*** DATA FOR PROCESSING ***

(* ===== verification/Sysfile.v ===== *)
(** syscall.c's access to the arguments of a system call, and sysfile.c.

    A user pointer is an address that is checked against the size of the process; the bytes
    behind it are those that the process sees through its page table. *)

From S2P Require Export File.

Open Scope Z_scope.
Open Scope kernel_scope.

(** *** Arguments *)

(** Offsets of the fields of struct trapframe. *)
Definition tf_eax : Z := 28.
Definition tf_es : Z := 40.
Definition tf_ds : Z := 44.
Definition tf_trapno : Z := 48.
Definition tf_eip : Z := 56.
Definition tf_cs : Z := 60.
Definition tf_eflags : Z := 64.
Definition tf_esp : Z := 68.
Definition tf_ss : Z := 72.
Definition sizeof_tf : Z := 76.

Definition tf_get (off : Z) (k : kern) : Z := rd32 (km (k_mem k)) (p_tf (cur_proc k) + off).
Definition tf_set (off v : Z) : M kern unit :=
  modify (fun k => set_mem (set_km (wr32 (km (k_mem k)) (p_tf (cur_proc k) + off) v) (k_mem k)) k).

(** The int at a user address. *)
Definition fetchint (addr : Z) : M kern (option Z) := fun k =>
  let sz := p_sz (cur_proc k) in
  if (sz <=? addr) || (sz <? u32 (addr + 4)) then Ret None k
  else Ret (Some (s32 (le_val (uread_bytes k addr 4)))) k.

(** The loop of fetchstr(): the bytes before the NUL, if it comes before the end. *)
Fixpoint fetchstr_loop (n : nat) (k : kern) (s : Z) : option (list Z) :=
  match n with
  | O => None
  | S n' =>
      if uread k s =? 0 then Some []
      else cons (uread k s) <$> fetchstr_loop n' k (s + 1)
  end.

(** The string at a user address. *)
Definition fetchstr (addr : Z) : M kern (option (list Z)) := fun k =>
  let sz := p_sz (cur_proc k) in
  if sz <=? addr then Ret None k
  else Ret (fetchstr_loop (Z.to_nat (sz - addr)) k addr) k.

Definition argint (n : Z) : M kern (option Z) := fun k =>
  fetchint (u32 (tf_get tf_esp k + 4 + 4 * n)) k.

Definition argptr (n size : Z) : M kern (option Z) :=
  i <- argint n ;;
  match i with
  | None => ret None
  | Some i =>
      sz <- gets (fun k => p_sz (cur_proc k)) ;;
      ret (if (size <? 0) || (sz <=? u32 i) || (sz <? u32 (u32 i + size)) then None else Some (u32 i))
  end.

Definition argstr (n : Z) : M kern (option (list Z)) :=
  a <- argint n ;;
  match a with
  | None => ret None
  | Some addr => fetchstr (u32 addr)
  end.

(** Run the rest of a system call with an argument, or fail with -1. *)
Definition get_arg {A} (m : M kern (option A)) (k : A -> M kern Z) : M kern Z :=
  r <- m ;; match r with None => ret (-1) | Some a => k a end.

(** *** File descriptors *)

(** Returns the descriptor and the file. *)
Definition argfd (n : Z) : M kern (option (Z * nat)) :=
  fd <- argint n ;;
  match fd with
  | None => ret None
  | Some fd =>
      l <- gets (fun k => p_ofile (cur_proc k)) ;;
      ret (if (fd <? 0) || (NOFILE <=? fd) then None
           else match l !!! Z.to_nat fd with Some f => Some (fd, f) | None => None end)
  end.

Definition set_fd (fd : nat) (v : option nat) : M kern unit :=
  upd_cur (fun p => p_set_ofile (<[fd := v]> (p_ofile p)) p).

Definition fdalloc (f : nat) : M kern Z :=
  l <- gets (fun k => p_ofile (cur_proc k)) ;;
  match list_find (fun o => o = None) (take (Z.to_nat NOFILE) l) with
  | Some (fd, _) => set_fd fd (Some f) ;; ret (Z.of_nat fd)
  | None => ret (-1)
  end.

Section Sysfile.
Context (devsw : Z -> devsw_entry) (kend : Z).

Definition sys_dup : M kern Z :=
  get_arg (argfd 0) (fun '(_, f) =>
    fd <- fdalloc f ;;
    if fd <? 0 then ret (-1) else
    filedup f ;;
    ret fd).

Definition sys_read : M kern Z :=
  get_arg (argfd 0) (fun '(_, f) =>
  get_arg (argint 2) (fun n =>
  get_arg (argptr 1 n) (fun p =>
    r <- fileread devsw f n ;;
    modify (uwrite_bytes p (snd r)) ;;
    ret (fst r)))).

Definition sys_write : M kern Z :=
  get_arg (argfd 0) (fun '(_, f) =>
  get_arg (argint 2) (fun n =>
  get_arg (argptr 1 n) (fun p =>
    src <- gets (fun k => uread_bytes k p (Z.to_nat n)) ;;
    filewrite devsw f src n))).

Definition sys_close : M kern Z :=
  get_arg (argfd 0) (fun '(fd, f) =>
    set_fd (Z.to_nat fd) None ;;
    fileclose kend f ;;
    ret 0).

(** stati() to a user address; the padding is not written. *)
Definition store_stat (p : Z) (st : stat) (k : kern) : kern :=
  uwrite_bytes (p + 16) (le_bytes 4 (st_size st))
    (uwrite_bytes (p + 12) (le_bytes 2 (st_nlink st))
      (uwrite_bytes (p + 8) (le_bytes 4 (st_ino st))
        (uwrite_bytes (p + 4) (le_bytes 4 (st_dev st))
          (uwrite_bytes p (le_bytes 2 (st_type st)) k)))).
Definition sizeof_stat : Z := 20.

Definition sys_fstat : M kern Z :=
  get_arg (argfd 0) (fun '(_, f) =>
  get_arg (argptr 1 sizeof_stat) (fun p =>
    st <- filestat f ;;
    match st with
    | Some st => modify (store_stat p st) ;; ret 0
    | None => ret (-1)
    end)).

Definition fs_ino {A} (f : inode -> A) (ip : nat) : M kern A :=
  in_fs (gets (fun s => f (ino s ip))).

(** namei() and nameiparent() from the directory of the process. *)
Definition cwd_namei (path : list Z) : M kern (option nat) :=
  c <- gets (fun k => p_cwd (cur_proc k)) ;;
  in_fs (namei devsw (default 0%nat c) path).
Definition cwd_nameiparent (path : list Z) : M kern (option nat * list Z) :=
  c <- gets (fun k => p_cwd (cur_proc k)) ;;
  in_fs (nameiparent devsw (default 0%nat c) path (replicate (Z.to_nat DIRSIZ) 0)).

(** The end of sys_link() when the new name could not be made. *)
Definition link_bad (ip : nat) : M kern Z :=
  in_fs (ilock (Some ip)) ;;
  n <- fs_ino i_nlink ip ;;
  in_fs (upd_inode ip (i_set_nlink (s16 (n - 1)))) ;;
  in_fs (iupdate ip) ;;
  in_fs (iunlockput (Some ip)) ;;
  in_fs end_op ;;
  ret (-1).

Definition sys_link : M kern Z :=
  get_arg (argstr 0) (fun old =>
  get_arg (argstr 1) (fun new =>
    in_fs begin_op ;;
    r <- cwd_namei old ;;
    match r with
    | None => in_fs end_op ;; ret (-1)
    | Some ip =>
        in_fs (ilock (Some ip)) ;;
        t <- fs_ino i_type ip ;;
        if t =? T_DIR then in_fs (iunlockput (Some ip)) ;; in_fs end_op ;; ret (-1) else
        n <- fs_ino i_nlink ip ;;
        in_fs (upd_inode ip (i_set_nlink (s16 (n + 1)))) ;;
        in_fs (iupdate ip) ;;
        in_fs (iunlock (Some ip)) ;;
        d <- cwd_nameiparent new ;;
        match d with
        | (None, _) => link_bad ip
        | (Some dp, name) =>
            in_fs (ilock (Some dp)) ;;
            dd <- fs_ino i_dev dp ;;
            id <- fs_ino i_dev ip ;;
            inum <- fs_ino i_inum ip ;;
            ok <- (if negb (dd =? id) then ret false
                   else v <- in_fs (dirlink devsw dp name inum) ;; ret (0 <=? v)) ;;
            if negb ok then in_fs (iunlockput (Some dp)) ;; link_bad ip else
            in_fs (iunlockput (Some dp)) ;;
            in_fs (iput ip) ;;
            in_fs end_op ;;
            ret 0
        end
    end)).

Fixpoint isdirempty_loop (fuel : nat) (dp : nat) (off : Z) : M fsys bool :=
  match fuel with
  | O => diverge
  | S f =>
      x <- gets (fun s => ino s dp) ;;
      if off <? i_size x then
        r <- readi devsw dp off sizeof_dirent ;;
        if negb (fst r =? sizeof_dirent) then panic "isdirempty: readi" else
        if negb (de_inum (snd r) =? 0) then ret false else
        isdirempty_loop f dp (off + sizeof_dirent)
      else ret true
  end.

Definition isdirempty (dp : nat) : M fsys bool :=
  x <- gets (fun s => ino s dp) ;;
  isdirempty_loop (dir_fuel (i_size x)) dp (2 * sizeof_dirent).

Definition dot : list Z := [46; 0].
Definition dotdot : list Z := [46; 46; 0].

Definition unlink_bad (dp : nat) : M kern Z :=
  in_fs (iunlockput (Some dp)) ;;
  in_fs end_op ;;
  ret (-1).

Definition sys_unlink : M kern Z :=
  get_arg (argstr 0) (fun path =>
    in_fs begin_op ;;
    d <- cwd_nameiparent path ;;
    match d with
    | (None, _) => in_fs end_op ;; ret (-1)
    | (Some dp, name) =>
        in_fs (ilock (Some dp)) ;;
        if (namecmp name dot =? 0) || (namecmp name dotdot =? 0) then unlink_bad dp else
        r <- in_fs (dirlookup devsw dp name) ;;
        match r with
        | None => unlink_bad dp
        | Some (ip, off) =>
            in_fs (ilock (Some ip)) ;;
            n <- fs_ino i_nlink ip ;;
            if n <? 1 then panic "unlink: nlink < 1" else
            t <- fs_ino i_type ip ;;
            full <- (if t =? T_DIR then e <- in_fs (isdirempty ip) ;; ret (negb e) else ret false) ;;
            if full : bool then in_fs (iunlockput (Some ip)) ;; unlink_bad dp else
            w <- in_fs (writei devsw dp (replicate (Z.to_nat sizeof_dirent) 0) off sizeof_dirent) ;;
            if negb (w =? sizeof_dirent) then panic "unlink: writei" else
            when (t =? T_DIR)
              (dn <- fs_ino i_nlink dp ;;
               in_fs (upd_inode dp (i_set_nlink (s16 (dn - 1)))) ;;
               in_fs (iupdate dp)) ;;
            in_fs (iunlockput (Some dp)) ;;
            n <- fs_ino i_nlink ip ;;
            in_fs (upd_inode ip (i_set_nlink (s16 (n - 1)))) ;;
            in_fs (iupdate ip) ;;
            in_fs (iunlockput (Some ip)) ;;
            in_fs end_op ;;
            ret 0
        end
    end).

(** Returns the inode, locked. *)
Definition create (path : list Z) (type major minor : Z) : M kern (option nat) :=
  d <- cwd_nameiparent path ;;
  match d with
  | (None, _) => ret None
  | (Some dp, name) =>
      in_fs (ilock (Some dp)) ;;
      r <- in_fs (dirlookup devsw dp name) ;;
      match r with
      | Some (ip, _) =>
          in_fs (iunlockput (Some dp)) ;;
          in_fs (ilock (Some ip)) ;;
          t <- fs_ino i_type ip ;;
          if (type =? T_FILE) && (t =? T_FILE) then ret (Some ip) else
          if (type =? T_SFILE) && (t =? T_SFILE) then ret (Some ip) else
          in_fs (iunlockput (Some ip)) ;;
          ret None
      | None =>
          dev <- fs_ino i_dev dp ;;
          ip <- in_fs (ialloc dev type) ;;
          in_fs (ilock (Some ip)) ;;
          in_fs (upd_inode ip (fun x => i_set_nlink 1 (i_set_majmin major minor x))) ;;
          in_fs (iupdate ip) ;;
          inum <- fs_ino i_inum ip ;;
          when (type =? T_DIR)
            (dn <- fs_ino i_nlink dp ;;
             in_fs (upd_inode dp (i_set_nlink (s16 (dn + 1)))) ;;
             in_fs (iupdate dp) ;;
             dinum <- fs_ino i_inum dp ;;
             v <- in_fs (dirlink devsw ip dot inum) ;;
             if v <? 0 then panic "create dots" else
             w <- in_fs (dirlink devsw ip dotdot dinum) ;;
             if w <? 0 then panic "create dots" else ret tt) ;;
          v <- in_fs (dirlink devsw dp name inum) ;;
          if v <? 0 then panic "create: dirlink" else
          in_fs (iunlockput (Some dp)) ;;
          ret (Some ip)
      end
  end.

(** The end of sys_open(), with the inode locked. *)
Definition open_inode (ip : nat) (omode : Z) : M kern Z :=
  f <- filealloc ;;
  fd <- (match f with Some f => fdalloc f | None => ret (-1) end) ;;
  match f with
  | Some f =>
      if fd <? 0 then
        fileclose kend f ;;
        in_fs (iunlockput (Some ip)) ;;
        in_fs end_op ;;
        ret (-1)
      else
        in_fs (iunlock (Some ip)) ;;
        in_fs end_op ;;
        upd_file f (fun x =>
          f_set_rw (Z.land omode O_WRONLY =? 0)
            (negb (Z.land omode O_WRONLY =? 0) || negb (Z.land omode O_RDWR =? 0))
            (f_set_off 0 (f_set_ip ip (f_set_type FD_INODE x)))) ;;
        ret fd
  | None =>
      in_fs (iunlockput (Some ip)) ;;
      in_fs end_op ;;
      ret (-1)
  end.

Definition sys_open : M kern Z :=
  get_arg (argstr 0) (fun path =>
  get_arg (argint 1) (fun omode =>
    in_fs begin_op ;;
    if negb (Z.land omode O_CREATE =? 0) then
      r <- create path (if negb (Z.land omode O_SFILE =? 0) then T_SFILE else T_FILE) 0 0 ;;
      match r with
      | None => ret (-1)
      | Some ip => open_inode ip omode
      end
    else
      r <- cwd_namei path ;;
      match r with
      | None => in_fs end_op ;; ret (-1)
      | Some ip =>
          in_fs (ilock (Some ip)) ;;
          t <- fs_ino i_type ip ;;
          if (t =? T_DIR) && negb (omode =? O_RDONLY) then
            in_fs (iunlockput (Some ip)) ;; in_fs end_op ;; ret (-1)
          else open_inode ip omode
      end)).

Definition sys_mkdir : M kern Z :=
  in_fs begin_op ;;
  path <- argstr 0 ;;
  r <- (match path with Some path => create path T_DIR 0 0 | None => ret None end) ;;
  match r with
  | None => in_fs end_op ;; ret (-1)
  | Some ip => in_fs (iunlockput (Some ip)) ;; in_fs end_op ;; ret 0
  end.

Definition sys_mknod : M kern Z :=
  in_fs begin_op ;;
  path <- argstr 0 ;; major <- argint 1 ;; minor <- argint 2 ;;
  r <- (match path, major, minor with
        | Some path, Some major, Some minor => create path T_DEV (s16 major) (s16 minor)
        | _, _, _ => ret None
        end) ;;
  match r with
  | None => in_fs end_op ;; ret (-1)
  | Some ip => in_fs (iunlockput (Some ip)) ;; in_fs end_op ;; ret 0
  end.

Definition sys_chdir : M kern Z :=
  in_fs begin_op ;;
  path <- argstr 0 ;;
  r <- (match path with Some path => cwd_namei path | None => ret None end) ;;
  match r with
  | None => in_fs end_op ;; ret (-1)
  | Some ip =>
      in_fs (ilock (Some ip)) ;;
      t <- fs_ino i_type ip ;;
      if negb (t =? T_DIR) then in_fs (iunlockput (Some ip)) ;; in_fs end_op ;; ret (-1) else
      in_fs (iunlock (Some ip)) ;;
      c <- gets (fun k => p_cwd (cur_proc k)) ;;
      in_fs (iput (default 0%nat c)) ;;
      in_fs end_op ;;
      upd_cur (p_set_cwd (Some ip)) ;;
      ret 0
  end.

Definition sys_pipe : M kern Z :=
  get_arg (argptr 0 (2 * 4)) (fun fd =>
    r <- pipealloc kend ;;
    match r with
    | None => ret (-1)
    | Some (rf, wf) =>
        fd0 <- fdalloc rf ;;
        fd1 <- (if fd0 <? 0 then ret (-1) else fdalloc wf) ;;
        if (fd0 <? 0) || (fd1 <? 0) then
          when (0 <=? fd0) (set_fd (Z.to_nat fd0) None) ;;
          fileclose kend rf ;;
          fileclose kend wf ;;
          ret (-1)
        else
          modify (uwrite_bytes fd (le_bytes 4 fd0)) ;;
          modify (uwrite_bytes (fd + 4) (le_bytes 4 fd1)) ;;
          ret 0
    end).

End Sysfile.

*** End of DATA FOR PROCESSING ***

■ **WHAT TO PRODUCE**
Reproduce, character for character, only the lines of the preceding data that start at the line with "ret (Z.of_nat fd)" and end at the line with "(uwrite_bytes (p + 12)", both included.

■ **PROBLEM SOLUTION**
  | Some (fd, _) => set_fd fd (Some f) ;; ret (Z.of_nat fd)
  | None => ret (-1)
  end.

Section Sysfile.
Context (devsw : Z -> devsw_entry) (kend : Z).

Definition sys_dup : M kern Z :=
  get_arg (argfd 0) (fun '(_, f) =>
    fd <- fdalloc f ;;
    if fd <? 0 then ret (-1) else
    filedup f ;;
    ret fd).

Definition sys_read : M kern Z :=
  get_arg (argfd 0) (fun '(_, f) =>
  get_arg (argint 2) (fun n =>
  get_arg (argptr 1 n) (fun p =>
    r <- fileread devsw f n ;;
    modify (uwrite_bytes p (snd r)) ;;
    ret (fst r)))).

Definition sys_write : M kern Z :=
  get_arg (argfd 0) (fun '(_, f) =>
  get_arg (argint 2) (fun n =>
  get_arg (argptr 1 n) (fun p =>
    src <- gets (fun k => uread_bytes k p (Z.to_nat n)) ;;
    filewrite devsw f src n))).

Definition sys_close : M kern Z :=
  get_arg (argfd 0) (fun '(fd, f) =>
    set_fd (Z.to_nat fd) None ;;
    fileclose kend f ;;
    ret 0).

(** stati() to a user address; the padding is not written. *)
Definition store_stat (p : Z) (st : stat) (k : kern) : kern :=
  uwrite_bytes (p + 16) (le_bytes 4 (st_size st))
    (uwrite_bytes (p + 12) (le_bytes 2 (st_nlink st))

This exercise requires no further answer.